I've never believed branding on the internet was effective. For instance, name 10 brands other than a search engine and Amazon that were built
solely using the net or leveraging the value of its technology or services. Most were built with offline media playing a huge role.
IMO, Most "web" branding is ignored by users since they scan pages and tend to ignore banners or anything that looks like an ad. Brand not only equates to "recognition" it also is about loyalty which Internet users are more interested in service and price point then the brand itself, consumer products and "recognized" offline brands being an acception. Loyalty IMO, is indicated by repeat business or use and few can argue there is a lot of that because they have a catchy or easily remembered url, it helps but it isn't the be all, end all, because user loyalty is reflected in the bookmarks of every user, not whether they can recall your domain name.
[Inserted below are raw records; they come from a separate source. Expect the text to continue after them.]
(** X14: with a day count of zero or less, [run_risk] on a symbol with at
    least two rows, nonzero divisor closes and at least one simulation
    takes nothing from the generator: every path is just the latest close,
    and the value at risk shown is the latest close. *)
Theorem run_risk_no_days (db : database) (deviate : nat -> R)
    (symbol_text : string) (days_text sim_text : option Z) (w : world) :
  (2 <= length (db (symbol_or_default symbol_text)))%nat ->
  divisors_nonzero (db (symbol_or_default symbol_text)) ->
  (1 <= int_or sim_text 1000)%Z ->
  (int_or days_text 30 <= 0)%Z ->
  exists (expected_return sharpe_ratio : R) (w' : world),
    run_risk db deviate symbol_text days_text sim_text w
    = (Ok (Display
             (latest_close (db (symbol_or_default symbol_text)),
              expected_return, sharpe_ratio,
              repeat [latest_close (db (symbol_or_default symbol_text))]
                (Z.to_nat (int_or sim_text 1000)))), w')
    /\ draws w' = draws w.
Proof.
  intros Hlen Hnz Hs Hd.
  pose proof (run_risk_run db deviate symbol_text days_text sim_text w
                Hlen Hnz Hs) as Hrun. cbv zeta in Hrun.
  replace (Z.to_nat (int_or days_text 30)) with 0%nat in Hrun by lia.
  rewrite ensemble_no_steps, terminal_prices_no_steps in Hrun.
  set (p := latest_close (db (symbol_or_default symbol_text))) in *.
  set (m := Z.to_nat (int_or sim_text 1000)) in *.
  assert (Hne : repeat p m <> [])
    by (destruct m eqn:E; [subst m; lia | discriminate]).
  pose proof (Forall_repeat p m) as Hall.
  assert (Hvar : nth (length (repeat p m) / 20) (sort_floats (repeat p m)) 0
                 = p).
  { rewrite Forall_forall in Hall. apply Hall.
    eapply Permutation_in; [apply sort_floats_perm |].
    apply nth_In, var_index_in_range, Hne. }
  rewrite Hvar in Hrun.
  eexists. eexists. eexists. split; [exact Hrun |].
  cbn [with_object advance draws]. lia.
Qed.

Lemma run_risk_no_days_witness :
  exists (expected_return sharpe_ratio : R) (w' : world),
    run_risk two_records (fun _ => 0) "" (Some 0%Z) (Some 3%Z) world0
    = (Ok (Display (110, expected_return, sharpe_ratio,
                    [[110]; [110]; [110]])), w')
    /\ draws w' = 0%nat.
Proof.
  apply (run_risk_no_days two_records (fun _ => 0) "" (Some 0%Z) (Some 3%Z)
           world0).
  - cbn. lia.
  - intros i Hi. cbn in Hi. destruct i; [cbn; lra | lia].
  - cbn. lia.
  - cbn. lia.
Defined.

(** ** [run_portfolio] *)

Section Portfolio.

Variable db : database.
Variable deviate : nat -> R.
Variable qty_text : string -> option R.
Variable days : Z.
I work for a large real estate developer. They use every media type in their advertising and all media use the domain name (it's name starts with HR, so human resources sites had the name covered 5 ways from sunday) and we use a dashy domain in all media, funny thing is they have other divisions in the same category without the dashes and they don't generate 1/10 the leads the dashy domain does. The Company name is very well known in the area, if users search on that all the dashy domains come up, each with the company name(- the dashes) in the Title/link and decription in the SERP. IMO, that is the most important part of the branding not the domain name. The URL text is so small it reminds me of an advertising disclaimer.
As to the article Mr. Merkini points to the dashy domain but that wasn't the problem. IMO, they didn't "recognize" the names, at least that's what they said. They made no references to the dashes. That, IMO, was an assumption on his part. To think that joeblowsbikes.com is any more "recogizable" than joe-blows-bikes.com based solely on the - domains is strecthing things a bit. IMO, Neither is "recognized" unless joe blow is combining that with other media or driving people to the site where they see the content and remember the name/url because of it or more likely bookmark it.
Only people in the business know about the dashy domains IMO, users don't look at this the same way or pay much attention to what is in the SERP beyond the title in the link and the description. Segregated PPC ads are possiblity better than algo results for branding, IMO, simply because they are segregated so they draw more attention to them.
The bottom line is branding is more important for some sites than others. The gains from a dashy domain are not that great but if it means you get a name that describes your business and the ones without the dash are gone I'd rather have the dashy .com then the non-dashy .info TLD. That IMO is much dodgier looking than a few dashes.
I've yet to see any research on branding in SERPs likely due to what was covered in the article. Until such time as it is more than a guess or what I may think when I see the link with the dashes, I'll ask the client what they want. I believe you can brand on the site by giving users what they want. They'll remember that better than your domain name. I'm still of the opinion keywords anywhere in a url matter and it is no better to have them in the domain then it is to have them in a directory or filename. Should I leave - out of them as well for branding purposes? I think not, but it's not only my decision. I leave that up to clients to decide after I provide them with the pros and cons.
I suppose I'll take some flak for providing a contrarian view but... not the first, nor last time, that will happen!